▶ _BRIEF_: Would you copy only the lines below, beginning with the one that contains "error => ret error" and running through the last entry line?

▶ _INFORMATION_:

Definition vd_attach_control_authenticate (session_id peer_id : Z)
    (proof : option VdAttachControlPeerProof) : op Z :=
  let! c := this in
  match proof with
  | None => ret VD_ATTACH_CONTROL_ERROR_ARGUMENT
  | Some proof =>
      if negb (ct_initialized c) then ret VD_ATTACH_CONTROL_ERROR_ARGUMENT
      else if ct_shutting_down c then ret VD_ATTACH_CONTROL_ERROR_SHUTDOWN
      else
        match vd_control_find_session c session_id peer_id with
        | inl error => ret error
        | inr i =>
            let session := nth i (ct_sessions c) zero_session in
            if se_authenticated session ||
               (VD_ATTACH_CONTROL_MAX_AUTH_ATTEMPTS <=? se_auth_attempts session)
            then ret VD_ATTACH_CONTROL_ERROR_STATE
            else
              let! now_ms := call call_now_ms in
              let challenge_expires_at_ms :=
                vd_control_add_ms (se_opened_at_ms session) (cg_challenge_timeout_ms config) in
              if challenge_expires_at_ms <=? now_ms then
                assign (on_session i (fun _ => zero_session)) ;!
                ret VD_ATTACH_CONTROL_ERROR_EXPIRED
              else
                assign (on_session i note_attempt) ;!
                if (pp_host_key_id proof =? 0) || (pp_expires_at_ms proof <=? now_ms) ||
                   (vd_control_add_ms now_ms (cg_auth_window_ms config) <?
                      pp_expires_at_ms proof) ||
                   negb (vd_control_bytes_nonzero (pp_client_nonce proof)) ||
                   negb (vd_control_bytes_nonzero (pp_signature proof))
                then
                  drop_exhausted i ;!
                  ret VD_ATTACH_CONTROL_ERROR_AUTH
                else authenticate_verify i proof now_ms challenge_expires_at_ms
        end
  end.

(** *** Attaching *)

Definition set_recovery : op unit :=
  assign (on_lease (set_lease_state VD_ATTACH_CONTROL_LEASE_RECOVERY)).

▶ _ANSWER TO THIS TASK_:
        | inl error => ret error
        | inr i =>
            let session := nth i (ct_sessions c) zero_session in
            if se_authenticated session ||
               (VD_ATTACH_CONTROL_MAX_AUTH_ATTEMPTS <=? se_auth_attempts session)
            then ret VD_ATTACH_CONTROL_ERROR_STATE
            else
              let! now_ms := call call_now_ms in
              let challenge_expires_at_ms :=
                vd_control_add_ms (se_opened_at_ms session) (cg_challenge_timeout_ms config) in
              if challenge_expires_at_ms <=? now_ms then
                assign (on_session i (fun _ => zero_session)) ;!
                ret VD_ATTACH_CONTROL_ERROR_EXPIRED
              else
                assign (on_session i note_attempt) ;!
                if (pp_host_key_id proof =? 0) || (pp_expires_at_ms proof <=? now_ms) ||
                   (vd_control_add_ms now_ms (cg_auth_window_ms config) <?
                      pp_expires_at_ms proof) ||
                   negb (vd_control_bytes_nonzero (pp_client_nonce proof)) ||
                   negb (vd_control_bytes_nonzero (pp_signature proof))
                then
                  drop_exhausted i ;!
                  ret VD_ATTACH_CONTROL_ERROR_AUTH
                else authenticate_verify i proof now_ms challenge_expires_at_ms
        end
  end.

(** *** Attaching *)

Definition set_recovery : op unit :=
  assign (on_lease (set_lease_state VD_ATTACH_CONTROL_LEASE_RECOVERY)).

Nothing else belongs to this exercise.